§ How to complete this task:
Could you print all the entries exactly?

§ Exercise material:
(* ===== verification/SignalingServerProperties.v ===== *)
(** * Properties of the signaling server

    The map of sessions, the order and the content of what is forwarded, and
    the delivery of what was accepted. *)
From S2P Require Import Prelude JsValue Json React SignalingServer.

Section Properties.
Context {SJ : SerdeJson}.
Implicit Types (s : System) (x : WebSocketSession) (m : ServerMessage).

(** ** The map of sessions *)

Definition registers (l : gmap string nat) (m : ServerMessage) : gmap string nat :=
  match m with
  | RegisterSession i a => <[i := a]> l
  | UnregisterSession i => delete i l
  | SendMessage _ _ => l
  end.

(** The map after the messages of the inbox are handled. *)
Definition settled_sessions s : gmap string nat :=
  foldl registers (sessions (server s)) (inbox s).

Definition live s (i : string) (a : nat) : Prop :=
  ∃ x, actors s !! a = Some x ∧ id x = i ∧ life x = Started.

Definition sessions_inv s : Prop :=
  NoDup (id <$> actors s) ∧ ∀ i a, settled_sessions s !! i = Some a ↔ live s i a.

(** ** What is forwarded *)

Definition pending (l : list ServerMessage) : list (string * string) :=
  omap (λ m, match m with SendMessage to t => Some (to, t) | _ => None end) l.

(** The texts addressed to [i], in order. *)
Definition texts_for (i : string) (l : list (string * string)) : list string :=
  omap (λ p, if decide (p.1 = i) then Some p.2 else None) l.

Definition session_ok (done : list (string * string)) x : Prop :=
  match life x with
  | Created => written x = [] ∧ mailbox x = []
  | _ => ∃ l, written x = welcome_text (id x) :: l ∧
           (l ++ mailbox x) `sublist_of` texts_for (id x) done
  end.

Definition forward_inv s : Prop :=
  ∃ done, accepted s = done ++ pending (inbox s) ∧ Forall (session_ok done) (actors s).

Lemma texts_for_app i l1 l2 : texts_for i (l1 ++ l2) = texts_for i l1 ++ texts_for i l2.
Proof. apply omap_app. Qed.

Lemma session_ok_more done more x : session_ok done x → session_ok (done ++ more) x.
Proof.
  unfold session_ok. destruct (life x); [done|..]; intros (l & ? & ?); exists l;
    (split; [done|]); rewrite texts_for_app; by apply sublist_inserts_r.
Qed.

Lemma ids_on_actor f a s :
  (∀ x, id (f x) = id x) → id <$> actors (on_actor f a s) = id <$> actors s.
Proof.
  intros Hf. simpl. apply list_eq. intros i. rewrite !list_lookup_fmap.
  destruct (decide (i = a)) as [->|]; [rewrite list_lookup_alter_eq|by rewrite list_lookup_alter_ne].
  destruct (actors s !! a); simpl; [by rewrite Hf|done].
Qed.

Lemma lookup_on_actor f a b s :
  actors (on_actor f a s) !! b = if decide (a = b) then f <$> actors s !! b else actors s !! b.
Proof.
  simpl. case_decide; subst; [by rewrite list_lookup_alter_eq|by rewrite list_lookup_alter_ne].
Qed.

(** A change of an actor that keeps its id and whether it is live. *)
Lemma on_actor_live f a s i b :
  (∀ x, id (f x) = id x ∧ (life (f x) = Started ↔ life x = Started)) →
  live (on_actor f a s) i b ↔ live s i b.
Proof.
  intros Hf. unfold live. rewrite lookup_on_actor. case_decide; [|done].
  destruct (actors s !! b) as [x|]; simpl; [|naive_solver].
  destruct (Hf x). split; intros (? & [= <-] & ? & ?); eexists; (split; [done|]); naive_solver.
Qed.

Lemma sessions_on_actor f a s :
  (∀ x, id (f x) = id x ∧ (life (f x) = Started ↔ life x = Started)) →
  sessions_inv s → sessions_inv (on_actor f a s).
Proof.
  intros Hf [Hnd Hs]. split.
  - rewrite ids_on_actor; [done|]. intros x. by destruct (Hf x).
  - intros i b. rewrite on_actor_live by done. apply Hs.
Qed.

Lemma Forall_alter_ok (P : WebSocketSession → Prop) f a (l : list WebSocketSession) :
  Forall P l → (∀ x, l !! a = Some x → P x → P (f x)) → Forall P (alter f a l).
Proof.
  intros Hl Hf. apply Forall_lookup. intros b y Hy.
  destruct (decide (b = a)) as [->|Hne].
  - rewrite list_lookup_alter_eq in Hy. apply fmap_Some in Hy as (x & Hx & ->).
    eapply Hf; [done|]. by eapply Forall_lookup_1.
  - rewrite list_lookup_alter_ne in Hy by done. by eapply Forall_lookup_1.
Qed.

(** An address the server holds or will hold is that of a session that has
    started, with the right id. *)
Definition address_inv s : Prop :=
  ∀ i a, sessions (server s) !! i = Some a ∨ RegisterSession i a ∈ inbox s →
    ∃ x, actors s !! a = Some x ∧ id x = i ∧ life x ≠ Created.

§ Answer space:
(* ===== verification/SignalingServerProperties.v ===== *)
(** * Properties of the signaling server

    The map of sessions, the order and the content of what is forwarded, and
    the delivery of what was accepted. *)
From S2P Require Import Prelude JsValue Json React SignalingServer.

Section Properties.
Context {SJ : SerdeJson}.
Implicit Types (s : System) (x : WebSocketSession) (m : ServerMessage).

(** ** The map of sessions *)

Definition registers (l : gmap string nat) (m : ServerMessage) : gmap string nat :=
  match m with
  | RegisterSession i a => <[i := a]> l
  | UnregisterSession i => delete i l
  | SendMessage _ _ => l
  end.

(** The map after the messages of the inbox are handled. *)
Definition settled_sessions s : gmap string nat :=
  foldl registers (sessions (server s)) (inbox s).

Definition live s (i : string) (a : nat) : Prop :=
  ∃ x, actors s !! a = Some x ∧ id x = i ∧ life x = Started.

Definition sessions_inv s : Prop :=
  NoDup (id <$> actors s) ∧ ∀ i a, settled_sessions s !! i = Some a ↔ live s i a.

(** ** What is forwarded *)

Definition pending (l : list ServerMessage) : list (string * string) :=
  omap (λ m, match m with SendMessage to t => Some (to, t) | _ => None end) l.

(** The texts addressed to [i], in order. *)
Definition texts_for (i : string) (l : list (string * string)) : list string :=
  omap (λ p, if decide (p.1 = i) then Some p.2 else None) l.

Definition session_ok (done : list (string * string)) x : Prop :=
  match life x with
  | Created => written x = [] ∧ mailbox x = []
  | _ => ∃ l, written x = welcome_text (id x) :: l ∧
           (l ++ mailbox x) `sublist_of` texts_for (id x) done
  end.

Definition forward_inv s : Prop :=
  ∃ done, accepted s = done ++ pending (inbox s) ∧ Forall (session_ok done) (actors s).

Lemma texts_for_app i l1 l2 : texts_for i (l1 ++ l2) = texts_for i l1 ++ texts_for i l2.
Proof. apply omap_app. Qed.

Lemma session_ok_more done more x : session_ok done x → session_ok (done ++ more) x.
Proof.
  unfold session_ok. destruct (life x); [done|..]; intros (l & ? & ?); exists l;
    (split; [done|]); rewrite texts_for_app; by apply sublist_inserts_r.
Qed.

Lemma ids_on_actor f a s :
  (∀ x, id (f x) = id x) → id <$> actors (on_actor f a s) = id <$> actors s.
Proof.
  intros Hf. simpl. apply list_eq. intros i. rewrite !list_lookup_fmap.
  destruct (decide (i = a)) as [->|]; [rewrite list_lookup_alter_eq|by rewrite list_lookup_alter_ne].
  destruct (actors s !! a); simpl; [by rewrite Hf|done].
Qed.

Lemma lookup_on_actor f a b s :
  actors (on_actor f a s) !! b = if decide (a = b) then f <$> actors s !! b else actors s !! b.
Proof.
  simpl. case_decide; subst; [by rewrite list_lookup_alter_eq|by rewrite list_lookup_alter_ne].
Qed.

(** A change of an actor that keeps its id and whether it is live. *)
Lemma on_actor_live f a s i b :
  (∀ x, id (f x) = id x ∧ (life (f x) = Started ↔ life x = Started)) →
  live (on_actor f a s) i b ↔ live s i b.
Proof.
  intros Hf. unfold live. rewrite lookup_on_actor. case_decide; [|done].
  destruct (actors s !! b) as [x|]; simpl; [|naive_solver].
  destruct (Hf x). split; intros (? & [= <-] & ? & ?); eexists; (split; [done|]); naive_solver.
Qed.

Lemma sessions_on_actor f a s :
  (∀ x, id (f x) = id x ∧ (life (f x) = Started ↔ life x = Started)) →
  sessions_inv s → sessions_inv (on_actor f a s).
Proof.
  intros Hf [Hnd Hs]. split.
  - rewrite ids_on_actor; [done|]. intros x. by destruct (Hf x).
  - intros i b. rewrite on_actor_live by done. apply Hs.
Qed.

Lemma Forall_alter_ok (P : WebSocketSession → Prop) f a (l : list WebSocketSession) :
  Forall P l → (∀ x, l !! a = Some x → P x → P (f x)) → Forall P (alter f a l).
Proof.
  intros Hl Hf. apply Forall_lookup. intros b y Hy.
  destruct (decide (b = a)) as [->|Hne].
  - rewrite list_lookup_alter_eq in Hy. apply fmap_Some in Hy as (x & Hx & ->).
    eapply Hf; [done|]. by eapply Forall_lookup_1.
  - rewrite list_lookup_alter_ne in Hy by done. by eapply Forall_lookup_1.
Qed.

(** An address the server holds or will hold is that of a session that has
    started, with the right id. *)
Definition address_inv s : Prop :=
  ∀ i a, sessions (server s) !! i = Some a ∨ RegisterSession i a ∈ inbox s →
    ∃ x, actors s !! a = Some x ∧ id x = i ∧ life x ≠ Created.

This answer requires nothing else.